A safra 2026/27 do agronegócio brasileiro enfrentará um El Niño que pode ser o mais intenso já registrado, gerando preocupações significativas para os agricultores. O fenômeno, que teve início em junho deste ano, deverá atingir seu pico entre novembro e janeiro de 2027.
Especialistas indicam que a forte seca e as altas temperaturas previstas nas regiões Centro-Oeste e Norte poderão atrasar o plantio da soja, afetando seu rendimento. Além disso, há riscos adicionais para a floração do café e citros, com a possibilidade de que a cana-de-açúcar se beneficie das chuvas no Sudeste.
✨ Histórico: O último El Niño de grande magnitude ocorreu entre 2014 e 2016, resultando em perdas significativas em diversas culturas.
O El Niño é caracterizado pelo aumento da temperatura das águas do Oceano Pacífico, levando a alterações climáticas globais.

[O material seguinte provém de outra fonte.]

(** * chatapp-thread-frontend: notification counter and profile form

    A shallow embedding of the two client components of the forum
    front end:

    - [src/components/layout/navbar.tsx] (second, socket-enabled version
      of [Navbar]): the unread-notification counter, seeded by a REST
      fetch and incremented by [notification:new] socket events;
    - [src/app/profile/page.tsx]: the profile form, its zod schema and
      the [PATCH /api/me] payload built by [onSubmit].

    React's effect semantics are written out as explicit state passing:
    a component instance is a record, every run of an effect is a
    function on that record, and the asynchronous continuations of
    [loadUnreadNotifications] are separate events of a step function. *)

From Stdlib Require Import ZArith Lia.
From stdpp Require Import gmap strings list.

Local Open Scope Z_scope.

(** ** JavaScript strings

    A JS string is a sequence of UTF-16 code units. *)

Abbreviation jsstring := (list Z).

(** An ASCII literal of the source as a JS string. *)
Fixpoint lit (s : string) : jsstring :=
  match s with
  | EmptyString => []
  | String a s' => Z.of_N (Ascii.N_of_ascii a) :: lit s'
  end.

(** ECMAScript [WhiteSpace] and [LineTerminator] code points, the ones
    [String.prototype.trim] strips; all of them are single code units. *)
Definition isWhiteSpace (c : Z) : bool :=
  (c =? 0x09) || (c =? 0x0A) || (c =? 0x0B) || (c =? 0x0C) || (c =? 0x0D)
  || (c =? 0x20) || (c =? 0xA0) || (c =? 0x1680)
  || ((0x2000 <=? c) && (c <=? 0x200A))
  || (c =? 0x2028) || (c =? 0x2029) || (c =? 0x202F) || (c =? 0x205F)
  || (c =? 0x3000) || (c =? 0xFEFF).

Fixpoint trimStart (s : jsstring) : jsstring :=
  match s with
  | [] => []
  | c :: s' => if isWhiteSpace c then trimStart s' else s
  end.

Definition trimEnd (s : jsstring) : jsstring := rev (trimStart (rev s)).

Nos últimos 60 anos, sua frequência e intensidade aumentaram em relação aos 60 anos anteriores, influenciando severamente a produção agrícola.
Marcelo Seluchi, do Cemaden, observa que o aquecimento global contribui para a intensidade dessas condições extremas, expondo os cultivos aos riscos associados a esse fenômeno. Analisando o fenômeno atualizado pelo NOAA, a temperatura atualmente está em 1.3ºC, o que classifica o evento como moderado.
De acordo com Eduardo Assad, os últimos episódios de El Niño indicam que a agricultura poderá enfrentar perdas significativas, com estimativas que as perdas na safra possam alcançar até 20% se as condições climáticas forem desfavoráveis. O professor Guilherme Bastos destaca que o atraso no plantio da soja pode comprometer as semeaduras seguintes, como a do milho.
"O planejamento e o uso de seguro rural são essenciais diante da variabilidade climática. O manejo adequado do solo também ajuda a mitigar os impactos de excessos ou faltas de água.
Se houver atrasos no plantio, mas as condições melhorarem posteriormente, pode não haver grandes danos à produtividade. No entanto, o mercado poderá reagir rapidamente diante de qualquer quebra significativa nas lavouras, especialmente em um momento de alta demanda por biocombustíveis.